Sujata Iyengar

Ave Stella Maris

 

We found a sea-star splayed upon the strand, its knobby umbo
Pounded almost flat by the retreating waves,
One leg broken (bitten?) off at the knee.
You ran for your teacher; they regenerate, you said, maybe we can save
The starfish, throw it back into the sea.

Crystalline ossicles slowly drying, four sprawled limbs akimbo,
How lively it blazed on the sand.
But you ran straight back and drew a circle around it, like a frame,
Or a coffin, and printed in your childish comic sans hand
A single word: dead. As though finding it had been a game.

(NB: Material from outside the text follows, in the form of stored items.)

Lemma as_str_map l : mapM as_str (map JStr l) = Some l.
Proof. apply mapM_Some, Forall2_fmap_l, Forall_Forall2_diag, Forall_forall. done. Qed.

Lemma typed_grants l : mapM typed_grant (map (fun g => JObj (grant_asdict g)) l) = Some l.
Proof.
  apply mapM_Some, Forall2_fmap_l, Forall_Forall2_diag, Forall_forall. intros [n c [p|]] _; cbn; [|done]. by rewrite as_str_map.
Qed.

Lemma typed_manifest_asdict m : typed_manifest (manifest_asdict m) = Some m.
Proof. destruct m. unfold typed_manifest. cbn. by rewrite as_str_map. Qed.

Lemma typed_evidence_asdict e : typed_evidence (evidence_unsigned_dict e ++ [("signature", JStr (ev_signature e))]) = Some e.
Proof. by destruct e. Qed.

Lemma typed_permit_asdict p : typed_permit (permit_asdict p) = Some p.
Proof.
  destruct p as [issuer subject audience expires nonce gs [] delegation [e|]]; unfold typed_permit; cbn; rewrite typed_grants; cbn; [|done].
  by destruct e.
Qed.

Lemma typed_state_asdict s : typed_state (state_asdict s) = Some s.
Proof.
  destruct s as [task goal generation step calls mem msgs st res]. unfold typed_state. cbn.
  assert (mapM as_dict (map JObj msgs) = Some msgs) as ->.
  { apply mapM_Some, Forall2_fmap_l, Forall_Forall2_diag, Forall_forall. done. }
  cbn. by destruct st.
Qed.

Lemma typed_envelope_asdict e : typed_envelope (envelope_asdict e) = Some e.
Proof.
  unfold typed_envelope, field. cbn -[typed_manifest typed_permit typed_state manifest_asdict permit_asdict state_asdict].
  rewrite typed_manifest_asdict. cbn -[typed_permit typed_state permit_asdict state_asdict].
  rewrite typed_permit_asdict. cbn -[typed_state state_asdict]. rewrite typed_state_asdict. by destruct e.
Qed.

(** C19. An envelope arrives as it was sealed: [envelope_from_dict] of the JSON
    form of an envelope with valid tool names, valid constraints and normal
    projections succeeds, keeps every field (the signature and what it signs
    included), and read at the annotated types it is the envelope that left. *)
Theorem sealed_envelope_arrives e : portable e ->
  envelope_from_dict (JObj (envelope_asdict e)) = Good (envelope_asdict e) /\ typed_envelope (envelope_asdict e) = Some e.
Proof. intros He. split; [|apply typed_envelope_asdict]. cbn [envelope_from_dict]. by rewrite decode_round_trip. Qed.
(* ===== verification/A2ARouter.v ===== *)
(** The transport-neutral part of the A2A boundary ([A2ARouter],
    src/portmark/a2a.py): responses, authorization, the GET endpoints, the
    admission of a submission before its body is read and its dispatch to the
    host.

    The host is a parameter: [dispatch_post] gets the outcome of [host.run] on the
    decoded envelope.  Metrics and log lines are left out. *)
From stdpp Require Import pretty.
From S2P Require Import Prelude PyJson Encoding Canonical JsonGuard JsonStrict Models Policy Trust.
From S2P Require Import AuditTrail Host A2ATypes A2AFront A2ALimits A2ACodec.
Local Open Scope string_scope.
Local Open Scope list_scope.
Local Open Scope Z_scope.

(** * [json.dumps] with its defaults *)

(** A character in the ASCII output: everything outside the printable ASCII
    characters is escaped. *)
Definition ascii_escape (c : ascii) : string :=
  let n := nat_of_ascii c in
  if (127 <=? n)%nat then String backslash (String "u"%char (String "0"%char (String "0"%char
                            (String (hex_digit (n / 16)) (str1 (hex_digit (n mod 16)))))))
  else escape_char c.

Definition ascii_quote (s : string) : string :=
  String quote_char (fold_right (fun c r => ascii_escape c +:+ r) (str1 quote_char) (chars s)).

Section Router.
Context `{Crypto} `{IpLib}.

Fixpoint json_dumps (v : json) : py string :=
  match v with
  | JNull => Ok "null"
  | JBool true => Ok "true"
  | JBool false => Ok "false"
  | JInt z => dumps_int z
  | JFloat FNan => Ok "NaN"
  | JFloat (FInf false) => Ok "Infinity"
  | JFloat (FInf true) => Ok "-Infinity"
  | JFloat (FFin m e) => Ok (float_repr m e)
  | JStr s => Ok (ascii_quote s)
  | JList l =>
      items ← (fix go (l : list json) : py (list string) :=
                 match l with
                 | [] => Ok []
                 | x :: l' => s ← json_dumps x; rest ← go l'; Ok (s :: rest)
                 end) l;
      Ok ("[" +:+ join ", " items +:+ "]")
  | JObj d =>
      items ← (fix go (d : dict) : py (list string) :=
                 match d with
                 | [] => Ok []
                 | (k, x) :: d' => s ← json_dumps x; rest ← go d'; Ok ((ascii_quote k +:+ ": " +:+ s) :: rest)
                 end) d;
      Ok ("{" +:+ join ", " items +:+ "}")
  end.

(** * The router *)

Record HttpResponse := MkResponse {
  resp_status : Z;
  resp_payload : bytes;
  resp_headers : list (string * string);
}.
(* ===== verification/A2AServerSafety.v ===== *)
(** What every run of the A2A server keeps: the permits of the concurrency guard
    are conserved, bodies are framed, and no request waits for a run that is
    gone. *)
From stdpp Require Import gmap fin_maps pretty.
From S2P Require Import Prelude PyJson Encoding Canonical JsonGuard Models RunProgress Host A2ATypes A2AFront A2ALimits A2ACodec A2ARouter A2AServer.
Local Open Scope string_scope.
Local Open Scope list_scope.
Local Open Scope Z_scope.

(** * Counting in a finite map *)

Section Count.
Context {A : Type} (P : A -> bool).

Definition count (m : gmap nat A) : Z := Z.of_nat (size (filter (fun kv => P kv.2 = true) m)).

Definition weight (o : option A) : Z := match o with Some a => if P a then 1 else 0 | None => 0 end.

Lemma count_nonneg m : 0 <= count m.
Proof. unfold count. lia. Qed.

Lemma count_empty : count ∅ = 0.
Proof. unfold count. by rewrite map_filter_empty, map_size_empty. Qed.

Lemma count_insert_new m k a : m !! k = None -> count (<[k := a]> m) = weight (Some a) + count m.
Proof.
  intros Hk. unfold count, weight. destruct (P a) eqn:E.
  - rewrite map_filter_insert_True by done. rewrite map_size_insert_None; [lia|]. apply map_lookup_filter_None. by left.
  - rewrite map_filter_insert_not' by (cbn; intros; congruence || (intros y Hy; congruence)). lia.
Qed.
(* ===== verification/A2ADrain.v ===== *)
(** Draining and shutting down the A2A server: no run starts once draining began,
    the shutdown ends at its deadline, its report is final, and a slow client
    cannot hold its place past the body deadline. *)
From stdpp Require Import gmap fin_maps pretty.
From Stdlib Require Import Lqa.
From S2P Require Import Prelude PyJson Encoding Canonical JsonGuard Models RunProgress Host A2ATypes.
From S2P Require Import A2AFront A2ALimits A2ACodec A2ARouter A2AServer A2AServerSafety.
Local Open Scope string_scope.
Local Open Scope list_scope.
Local Open Scope Z_scope.

Section Drain.
Context `{Crypto} `{IpLib} (cfg : app_config).
Implicit Types (s : server) (n : Z).

Abbreviation active s := (rt_active (sv_tracker s)).
Abbreviation records s := (rt_records (sv_tracker s)).

(** * What later states keep *)

(** Record [p] of a run has become [p']. *)
Definition progressed (p p' : RunProgress) : Prop :=
  rp_abandoned p = true -> rp_abandoned p' = true /\ rp_effect_ids p' = rp_effect_ids p.

Record later s s' : Prop := {
  lt_draining : draining (sv_tracker s) = true -> rt_drain_started (sv_tracker s') = rt_drain_started (sv_tracker s);
  lt_active : draining (sv_tracker s) = true -> active s' ⊆ active s;
  lt_executing : draining (sv_tracker s) = true ->
    forall r o b, sv_threads s' !! r = Some (Executing o b) -> sv_threads s !! r = Some (Executing o b);
  lt_records : forall r p, records s !! r = Some p -> exists p', records s' !! r = Some p' /\ progressed p p';
}.
Lemma save_again codec nonce now a s q m row : codec_valid codec -> length nonce = 12%nat -> save_ok a -> implements codec s q ->
  st_checkpoints s !! sv_task a = Some m -> sq_checkpoints q !! sv_task a = Some row ->
  negb (sv_closed a) && is_task_cancelled (sv_task a) s = false ->
  save_agrees codec s (memory_save a s) (durable_save codec nonce now a q).
Proof.
  intros Hc Hn [Hg Hst Ht] Him Hm Hrow Hcan. pose proof (im_rows _ _ _ Him (sv_task a)) as Hq. rewrite Hm, Hrow in Hq. inv Hq.
  rename select (row_of _ _ _ _) into Hro. destruct Hro as [Rg Rc Ro Ra Rs Rt].
  unfold memory_save, durable_save, transaction, save_checkpoint, sql_save_checkpoint, tx_raise_if, tx_lift, tx_gets, tx_modify, mbind, tx_bind, mret, tx_ret.
  unfold is_task_cancelled in *. rewrite (im_cancelled _ _ _ Him), Hcan, Hm, Hrow. cbn [raise_if py_bind].
  rewrite Rs, Rc, Ro, Ra, Rg. unfold effective_closed. destruct (ck_closed m) eqn:Em.
  { cbn [raise_if]. destruct codec; cbn [py_bind raise_if negb orb Z.eqb]; by apply both_refuse. }
  assert (smem (cr_status row) TERMINAL_STATUSES = false) as -> by (apply not_true_is_false; intros E; by apply Rt in E).
  assert (match codec with Some _ => Ok tt | None => Ok tt end = Ok tt) as Hcod by (by destruct codec).
  destruct (encode_Ok codec nonce (sv_task a) (sv_state a) (sv_expected a + 1) (sv_closed a) (ck_owner m) (ck_authority_ceiling m) Hc Hst ltac:(lia)) as [text He].
  assert (bind_integer (sv_expected a + 1) = Ok tt /\ bind_integer (sv_expected a) = Ok tt) as [B1 B2].
  { unfold bind_integer. split; (rewrite (proj2 (Z.ltb_ge _ _)), (proj2 (Z.ltb_ge _ _)) by lia; done). }
  cbn [negb orb Z.eqb raise_if py_bind]. rewrite Hcod. cbn [py_bind raise_if].
  destruct (Z.eqb_spec (ck_generation m) (sv_expected a)) as [E|]; cbn [negb raise_if].
  - destruct (check_owner (ck_owner m) (sv_owner a)) as [[]|e] eqn:Ech; cbn [py_bind].
    + rewrite He, B1, B2. cbn [py_bind andb negb raise_if]. left. eexists _, _, _. split_and!; [done..|].
      apply implements_insert; [done|]. by eapply row_of_written.
    + apply both_refuse; by eapply check_owner_refuses.
  - destruct (check_owner (ck_owner m) (sv_owner a)) as [[]|e] eqn:Ech; cbn [py_bind].
    + rewrite He, B1, B2. by apply both_refuse.
    + apply both_refuse; [done|by eapply check_owner_refuses].
Qed.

Touch it, you said, but I feared its inward pungent unguent gumbo
(yes I know it has no blood just water from the sea)
(but what if my finger penetrated its skin)
(or what if I put my finger in its eye or in
its anus, by accident? Surely it needs some dignity.)

It just died, said the teacher, walking up and prodding. We'd found it in starfish-limbo,
Half-way to pentaradial heaven or five-fold bliss
And I didn't want to discourage your natural curiosity
So I tried hard not to take your insouciance amiss.
Instead I made a palinode, a litany:

Echinodermata—oceanic animals with spiny skin,
Invertebrate, with five-fold symmetry,
Sea cucumber, sea lily, sea urchin,
Sand-dollar, feather-star, star of the sea.